The International Journal of Developmental Biology

Int. J. Dev. Biol. 39: 639 - 644 (1995)

Vol 39, Issue 4

Nuclear remodelling and early development in cryopreserved, porcine primordial germ cells following nuclear transfer into in vitro-matured oocytes

Published: 1 August 1995

L Liu, R M Moor, S Laurie and E Notarianni

Department of Development and Signalling, Babraham Institute, Cambridge, United Kingdom.

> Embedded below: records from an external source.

Lemma report_loop n j (Q : unit -> st -> Prop) s acc K L P P0 C G :
  drv s acc K L P C G -> (P0 <= P)%nat -> (j + n = TXN)%nat ->
  (forall c e, (K <= c < P0)%nat -> (slot TXN c < j)%nat -> acc !! c = Some e -> e.2 = true) ->
  (forall s' acc' P', (P <= P')%nat -> drv s' acc' K L P' C G -> progresses acc acc' ->
     (forall c e, (K <= c < P0)%nat -> acc' !! c = Some e -> e.2 = true) -> quiet s s' -> Q tt s') ->
  wp (for_range n (Z.of_nat j) report_key) Q s.
Proof.
  revert j s acc P. induction n as [|n IH]; intros j s acc P D HP0 Hj Hdone HQ; cbn [for_range].
  - apply wp_ret, (HQ s acc P); try done.
    intros c e Hc He. apply (Hdone c e); try done. pose proof (slot_lt TXN c TXN_pos). lia.
  - apply wp_bind, (wp_report_key _ s acc K L P C G j D); [lia|].
    intros s1 acc1 P1 HP1 D1 HP Hi Hq1.
    replace (Z.of_nat j + 1) with (Z.of_nat (S j)) by lia.
    apply (IH (S j) s1 acc1 P1 D1); [lia|lia| |].
    + intros c e Hc Hs He. destruct (decide (slot TXN c = j)) as [E|].
      * apply (Hi c e); [lia|done|done].
      * destruct (lookup_lt_is_Some_2 acc c) as [e0 He0].
        { rewrite <- (length_map fst), <- (pr_fst _ _ HP), length_map. by eapply lookup_lt_Some. }
        pose proof (Hdone c e0 Hc ltac:(lia) He0) as Hr.
        pose proof (pr_true _ _ HP c e0 He0 Hr). congruence.
    + intros s2 acc2 P2 HP2 D2 Hpr Hall Hq2.
      apply (HQ s2 acc2 P2); [lia|done|by etrans|done|by eapply quiet_trans].
Qed.
(* ===== verification/OethSend.v ===== *)
(** * Sending a frame

    While [openeth_send] fills a descriptor it owns, the controller may act at
    each of its loads; [owns] is what stays known of the descriptor and of its
    buffer.  The last store hands the descriptor over. *)

From stdpp Require Import relations functions.
From S2P Require Import Prelude.
From S2P Require Import Ring.
From S2P Require Import Oeth.
From S2P Require Import OethFacts.
From S2P Require Import OethDriver.

Section Send.
Context {conf : OethConfig} {conf_ok : OethConfigOk}.

Abbreviation TXN := (Z.to_nat OETH_TXBD_NUM).
Abbreviation RXN := (Z.to_nat OETH_RXBD_NUM).

(** ** What the driver's stores do to the rings *)

Lemma rings_regs b P C frames r v : rings b P C frames -> rings (reg_write r v b) P C frames.
Proof. intros [HT HR]. split; [by apply (tx_board_ext b) | by apply (rx_board_ext b)]. Qed.

Lemma tx_index_lt b P C frames i : rings b P C frames -> (i < TXN)%nat -> (i < length (bds b))%nat.
Proof.
  intros [HT _] Hi. destruct (tx_bds _ _ _ HT i Hi) as (bd & Hbd & _). by eapply lookup_lt_Some.
Qed.

Lemma rx_board_tx_store b C i bd :
  (i < TXN)%nat -> rx_board b C -> rx_board (bd_put (Z.of_nat i) bd b) C.
Proof.
  intros Hi. apply rx_board_ext; try done. intros j Hj. cbn. rewrite Nat2Z.id.
  by rewrite list_lookup_insert_ne by lia.
Qed.

Lemma rings_bd_put b P C frames i bd ls :
  rings b P C frames -> (i < TXN)%nat -> free TXN P (length frames) i ->
  bds b !! i = Some bd -> flag15 ls = false ->
  rings (bd_put (Z.of_nat i) (set_len_status ls bd) b) P C frames.
Proof.
  intros HB Hi Hfree Hbd Hls. pose proof (tx_index_lt _ _ _ _ _ HB Hi) as Hlen.
  destruct HB as [HT HR]. split; [|by apply rx_board_tx_store].
  destruct (tx_bds _ _ _ HT i Hi) as (bd' & Hbd' & Had & _). rewrite Hbd in Hbd'. injection Hbd' as <-.
  destruct HT as [H1 H2 H3 H4 H5 H6]. split; cbn; rewrite ?Nat2Z.id; try done.
  - intros j Hj. destruct (decide (j = i)) as [->|Hne].
    + rewrite list_lookup_insert_eq by done. eauto.
    + rewrite list_lookup_insert_ne by done. by apply H5.
  - intros c f Hc Hf. rewrite list_lookup_insert_ne; [by apply H6|].
    apply not_eq_sym, Hfree. apply lookup_lt_Some in Hf. lia.
Qed.

Lemma rings_txbuff b P C frames i buf :
  rings b P C frames -> (i < TXN)%nat -> free TXN P (length frames) i -> length buf = buf_size ->
  rings (buffer_put (TxBuf (Z.of_nat i)) buf b) P C frames.
Proof.
  intros [HT HR] Hi Hfree Hlen. split; [|by apply (rx_board_ext b)].
  destruct HT as [H1 H2 H3 H4 H5 H6].
  destruct (H4 i Hi) as (buf0 & Hb0 & _). apply lookup_lt_Some in Hb0.
  split; cbn; rewrite ?Nat2Z.id; try done.
  - intros j Hj. destruct (decide (j = i)) as [->|Hne].
    + rewrite list_lookup_insert_eq by done. eauto.
    + rewrite list_lookup_insert_ne by done. by apply H4.
  - intros c f Hc Hf. rewrite list_lookup_insert_ne; [by apply H6|].
    apply not_eq_sym, Hfree. apply lookup_lt_Some in Hf. lia.
Qed.
(* ===== verification/OethRx.v ===== *)
(** * Reception

    What [openeth_rxready] does to the invariant of the driver: it takes every
    frame out of the ring, in order, and passes the bytes up, until the first
    frame with an error; the rest of the call drops what it takes. *)

From stdpp Require Import relations functions.
From S2P Require Import Prelude.
From S2P Require Import Ring.
From S2P Require Import Oeth.
From S2P Require Import OethFacts.
From S2P Require Import OethDriver.

Section Rx.
Context {conf : OethConfig} {conf_ok : OethConfigOk}.

Abbreviation TXN := (Z.to_nat OETH_TXBD_NUM).
Abbreviation RXN := (Z.to_nat OETH_RXBD_NUM).

(** The stack takes every frame: it offers buffers that have room for it. *)
Definition room (sg : list (bool * Z)) : Z := foldr (fun b n => b.2 + n) 0 sg.

Definition usable (sg : list (bool * Z)) : Prop := Forall (fun b => b.1 = false /\ 0 < b.2) sg.

Lemma room_nonneg sg : usable sg -> 0 <= room sg.
Proof. induction 1 as [|[n l] sg [_ H] _ IH]; cbn in *; [done|]. fold (room sg). lia. Qed.

Class StackTakes := stack_takes : forall h len, 64 <= len <= OETH_RX_BUFF_SIZE ->
  exists sg, eth_drv_recv h len = Some sg /\ usable sg /\ len <= room sg.

(** ** Scattering a frame *)

Lemma scatter_out_spec sg p off pkt_len (Q : list (list Z) * option Z -> st -> Prop) s buf :
  buffer_at p (dev s) = Some buf -> usable sg -> 0 <= pkt_len <= room sg -> 0 <= off ->
  off + pkt_len <= Z.of_nat (length buf) ->
  (forall chunks, concat chunks = take (Z.to_nat pkt_len) (drop (Z.to_nat off) buf) ->
     Q (chunks, Some 0) s) ->
  wp (scatter_out p off pkt_len sg) Q s.
Proof.
  intros Hbuf. revert off pkt_len Q.
  induction sg as [|[null len] sg IH]; intros off pkt_len Q Hus Hroom Hoff Hlen HQ; cbn [scatter_out].
  - cbn in Hroom. assert (pkt_len = 0) as -> by lia. apply wp_ret, (HQ []). done.
  - apply Forall_cons_1 in Hus as [[Hn Hl] Hus]. cbn in Hn, Hl, Hroom. fold (room sg) in Hroom.
    subst null.
    rewrite (proj2 (Z.leb_gt len 0)) by lia. cbn [orb].
    assert ((if len >? pkt_len then pkt_len else len) = Z.min len pkt_len) as ->.
    { destruct (Z.gtb_spec len pkt_len); lia. }
    set (k := Z.min len pkt_len). apply wp_bind. unfold wp at 1, copy_from. rewrite Hbuf.
    rewrite (proj2 (Z.leb_le 0 k)), (proj2 (Z.leb_le (off + k) _)) by lia. cbn [andb].
    pose proof (room_nonneg _ Hus). apply wp_bind, IH; [done|lia|lia|lia|]. intros chunks Hch. apply wp_ret, HQ. cbn [concat fst].
    rewrite Hch. replace (Z.to_nat pkt_len) with (Z.to_nat k + Z.to_nat (pkt_len - k))%nat by lia.
    rewrite <- take_take_drop, drop_drop. do 3 f_equal. lia.
Qed.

Nuclear transfer was conducted in the pig using, as karyoplasts, primordial germ cells which had been cryopreserved. The cytoplasts were presumptive S- or MII-phase, in vitro-matured oocytes, which had been enucleated mechanically. Enucleation was effective in 94.3% of cases. Karyoplasts were introduced into the perivitelline space, in close contact with the cytoplasts, and the complexes fused by electrical stimulation and activation. Activation was successful in 82-88% of nonmanipulated, pulsed oocytes, and in 55% of germ cell-oocyte complexes. The reconstituted embryos were examined for nuclear remodelling and cleavage in vitro. Nuclear swelling was more prominent when MII-phase cytoplasts, rather than S-phase, cytoplasts, were used. After 24 h in culture, the cleavage rate was not significantly different whether blastomeres or primordial germ cells were used as karyoplasts, and whether MII-phase or S-phase cytoplasts were used. However, after 72 h in culture, the developmental rate was higher when MII-phase cytoplasts (75%) were used for the recipients of blastomeres compared with S-phase cytoplasts (38.5%, p < 0.05). Similar tendencies were observed with germ-cell nuclear transfer when inositol was used as medium for electrofusion (60% vs 27.8%, p < 0.05). Furthermore, when MII-phase cytoplasts were used, the nuclear transferred embryos derived from blastomeres developed at a significantly higher rate than from primordial germ cells (37.5%, p < 0.05). We conclude that cryopreserved primordial germ cells are competent to undergo nuclear remodelling and cleavage during 72 h or incubation in vitro to the 4-cell stage, following nuclear transfer to enucleated, activated (S-) or MII-phase oocytes. This experimental system may help to elucidate events in the early development of pig embryo following nuclear transfer using germ cells as karyoplasts.